(Available data Opens)
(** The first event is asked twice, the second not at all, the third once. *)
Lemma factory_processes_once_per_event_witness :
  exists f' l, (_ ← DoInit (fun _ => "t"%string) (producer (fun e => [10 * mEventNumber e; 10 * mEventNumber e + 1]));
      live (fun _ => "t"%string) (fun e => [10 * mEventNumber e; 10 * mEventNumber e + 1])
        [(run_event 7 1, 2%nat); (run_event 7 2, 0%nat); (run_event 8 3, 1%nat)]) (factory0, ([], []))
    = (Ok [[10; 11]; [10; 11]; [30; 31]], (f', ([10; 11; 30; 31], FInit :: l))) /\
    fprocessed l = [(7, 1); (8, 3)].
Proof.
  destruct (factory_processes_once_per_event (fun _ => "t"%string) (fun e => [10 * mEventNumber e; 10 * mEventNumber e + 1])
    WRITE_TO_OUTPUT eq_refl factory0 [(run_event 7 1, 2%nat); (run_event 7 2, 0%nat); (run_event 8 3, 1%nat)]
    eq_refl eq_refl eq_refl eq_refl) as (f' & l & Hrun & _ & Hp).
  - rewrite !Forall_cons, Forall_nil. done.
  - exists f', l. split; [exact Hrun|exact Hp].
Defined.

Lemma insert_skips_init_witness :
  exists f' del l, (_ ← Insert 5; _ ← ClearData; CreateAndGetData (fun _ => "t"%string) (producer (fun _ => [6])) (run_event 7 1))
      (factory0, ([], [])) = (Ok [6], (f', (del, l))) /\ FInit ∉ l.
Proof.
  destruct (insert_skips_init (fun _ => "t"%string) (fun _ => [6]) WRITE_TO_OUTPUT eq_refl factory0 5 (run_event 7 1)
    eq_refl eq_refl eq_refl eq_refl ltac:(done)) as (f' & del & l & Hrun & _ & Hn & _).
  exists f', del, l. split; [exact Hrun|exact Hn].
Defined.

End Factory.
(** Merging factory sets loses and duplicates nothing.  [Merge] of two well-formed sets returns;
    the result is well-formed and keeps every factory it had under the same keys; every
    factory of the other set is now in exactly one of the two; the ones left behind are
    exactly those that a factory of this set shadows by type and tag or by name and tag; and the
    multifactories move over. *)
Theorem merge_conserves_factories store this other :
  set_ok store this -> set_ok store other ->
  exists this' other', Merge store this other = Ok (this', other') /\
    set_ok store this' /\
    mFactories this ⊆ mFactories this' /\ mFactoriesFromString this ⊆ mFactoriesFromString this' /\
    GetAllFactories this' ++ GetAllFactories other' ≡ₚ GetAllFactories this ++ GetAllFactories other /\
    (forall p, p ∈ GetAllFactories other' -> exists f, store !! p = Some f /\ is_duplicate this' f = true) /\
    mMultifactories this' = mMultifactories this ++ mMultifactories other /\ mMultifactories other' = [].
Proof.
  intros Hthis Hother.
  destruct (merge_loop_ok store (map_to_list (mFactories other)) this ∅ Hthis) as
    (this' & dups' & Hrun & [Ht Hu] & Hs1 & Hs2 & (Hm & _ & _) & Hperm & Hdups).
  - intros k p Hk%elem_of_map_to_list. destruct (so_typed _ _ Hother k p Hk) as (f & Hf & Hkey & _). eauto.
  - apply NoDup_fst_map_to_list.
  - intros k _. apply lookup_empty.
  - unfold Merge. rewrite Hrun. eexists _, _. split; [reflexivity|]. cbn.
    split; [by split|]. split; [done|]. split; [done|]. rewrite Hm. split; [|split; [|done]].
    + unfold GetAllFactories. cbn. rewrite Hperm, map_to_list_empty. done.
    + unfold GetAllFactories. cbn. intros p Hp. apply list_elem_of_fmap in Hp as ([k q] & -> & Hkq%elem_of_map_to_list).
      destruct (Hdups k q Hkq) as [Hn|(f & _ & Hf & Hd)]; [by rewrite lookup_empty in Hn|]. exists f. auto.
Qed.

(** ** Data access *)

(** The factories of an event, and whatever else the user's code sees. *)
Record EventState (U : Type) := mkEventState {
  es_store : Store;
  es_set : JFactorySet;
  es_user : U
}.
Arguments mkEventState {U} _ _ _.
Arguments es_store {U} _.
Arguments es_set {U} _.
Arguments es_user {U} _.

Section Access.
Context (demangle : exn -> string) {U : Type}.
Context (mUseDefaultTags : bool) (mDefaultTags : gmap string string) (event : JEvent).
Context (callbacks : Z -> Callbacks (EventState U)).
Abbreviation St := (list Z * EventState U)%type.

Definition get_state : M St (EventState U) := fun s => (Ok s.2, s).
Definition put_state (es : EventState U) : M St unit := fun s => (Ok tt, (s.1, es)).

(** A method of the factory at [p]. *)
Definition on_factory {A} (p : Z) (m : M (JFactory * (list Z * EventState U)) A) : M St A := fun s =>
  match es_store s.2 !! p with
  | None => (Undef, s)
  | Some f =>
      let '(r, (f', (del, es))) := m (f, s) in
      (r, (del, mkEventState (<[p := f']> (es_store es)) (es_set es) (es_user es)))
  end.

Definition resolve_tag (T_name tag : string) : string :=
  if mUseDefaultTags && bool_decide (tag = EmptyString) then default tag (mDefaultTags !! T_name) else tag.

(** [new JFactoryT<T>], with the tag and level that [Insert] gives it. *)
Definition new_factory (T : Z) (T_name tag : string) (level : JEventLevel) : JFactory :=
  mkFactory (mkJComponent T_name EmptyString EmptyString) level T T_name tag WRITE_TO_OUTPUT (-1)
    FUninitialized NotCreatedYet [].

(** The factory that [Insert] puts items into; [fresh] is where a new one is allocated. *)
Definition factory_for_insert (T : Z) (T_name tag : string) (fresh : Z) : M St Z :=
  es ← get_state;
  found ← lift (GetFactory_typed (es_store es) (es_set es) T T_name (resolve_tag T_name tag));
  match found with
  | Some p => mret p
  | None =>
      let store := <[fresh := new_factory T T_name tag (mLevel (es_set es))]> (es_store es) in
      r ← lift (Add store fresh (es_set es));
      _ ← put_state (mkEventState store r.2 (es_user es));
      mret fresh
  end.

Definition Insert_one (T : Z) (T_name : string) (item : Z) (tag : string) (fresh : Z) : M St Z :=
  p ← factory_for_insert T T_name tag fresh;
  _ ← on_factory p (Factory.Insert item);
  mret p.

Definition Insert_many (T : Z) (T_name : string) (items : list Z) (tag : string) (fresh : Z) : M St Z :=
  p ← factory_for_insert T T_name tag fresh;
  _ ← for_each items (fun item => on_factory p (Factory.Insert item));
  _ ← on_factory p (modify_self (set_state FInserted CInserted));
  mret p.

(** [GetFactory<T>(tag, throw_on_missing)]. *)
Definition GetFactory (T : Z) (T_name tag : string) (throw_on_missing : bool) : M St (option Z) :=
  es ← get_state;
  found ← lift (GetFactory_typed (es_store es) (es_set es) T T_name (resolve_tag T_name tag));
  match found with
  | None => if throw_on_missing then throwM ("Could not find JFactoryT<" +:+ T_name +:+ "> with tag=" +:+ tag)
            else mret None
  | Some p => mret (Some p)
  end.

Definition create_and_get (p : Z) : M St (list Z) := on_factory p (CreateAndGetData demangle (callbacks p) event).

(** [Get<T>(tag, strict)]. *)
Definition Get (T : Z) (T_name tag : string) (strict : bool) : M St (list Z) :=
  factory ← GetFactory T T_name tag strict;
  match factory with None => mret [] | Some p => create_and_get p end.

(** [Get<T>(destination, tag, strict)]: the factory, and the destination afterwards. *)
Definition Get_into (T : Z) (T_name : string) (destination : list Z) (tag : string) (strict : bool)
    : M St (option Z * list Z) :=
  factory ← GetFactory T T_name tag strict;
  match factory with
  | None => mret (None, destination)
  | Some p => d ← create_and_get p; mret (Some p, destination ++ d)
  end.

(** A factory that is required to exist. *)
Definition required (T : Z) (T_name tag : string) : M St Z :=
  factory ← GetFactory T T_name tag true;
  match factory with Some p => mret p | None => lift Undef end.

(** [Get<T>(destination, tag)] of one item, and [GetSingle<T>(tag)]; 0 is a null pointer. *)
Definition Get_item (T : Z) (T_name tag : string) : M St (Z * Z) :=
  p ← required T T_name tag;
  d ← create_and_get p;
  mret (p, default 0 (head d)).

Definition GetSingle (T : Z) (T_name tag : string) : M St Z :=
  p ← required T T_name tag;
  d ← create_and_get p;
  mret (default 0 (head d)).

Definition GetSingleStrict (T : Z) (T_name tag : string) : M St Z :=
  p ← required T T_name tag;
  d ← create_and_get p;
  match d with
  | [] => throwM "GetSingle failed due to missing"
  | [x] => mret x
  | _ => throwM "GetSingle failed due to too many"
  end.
(Available data Closes)
Work order> Retype exactly the span of lines from the one with "es_user : U" through the one with "(** [new JFactoryT<T>], with"; include both ends and omit the rest of the material.

Task result>
  es_user : U
}.
Arguments mkEventState {U} _ _ _.
Arguments es_store {U} _.
Arguments es_set {U} _.
Arguments es_user {U} _.

Section Access.
Context (demangle : exn -> string) {U : Type}.
Context (mUseDefaultTags : bool) (mDefaultTags : gmap string string) (event : JEvent).
Context (callbacks : Z -> Callbacks (EventState U)).
Abbreviation St := (list Z * EventState U)%type.

Definition get_state : M St (EventState U) := fun s => (Ok s.2, s).
Definition put_state (es : EventState U) : M St unit := fun s => (Ok tt, (s.1, es)).

(** A method of the factory at [p]. *)
Definition on_factory {A} (p : Z) (m : M (JFactory * (list Z * EventState U)) A) : M St A := fun s =>
  match es_store s.2 !! p with
  | None => (Undef, s)
  | Some f =>
      let '(r, (f', (del, es))) := m (f, s) in
      (r, (del, mkEventState (<[p := f']> (es_store es)) (es_set es) (es_user es)))
  end.

Definition resolve_tag (T_name tag : string) : string :=
  if mUseDefaultTags && bool_decide (tag = EmptyString) then default tag (mDefaultTags !! T_name) else tag.

(** [new JFactoryT<T>], with the tag and level that [Insert] gives it. *)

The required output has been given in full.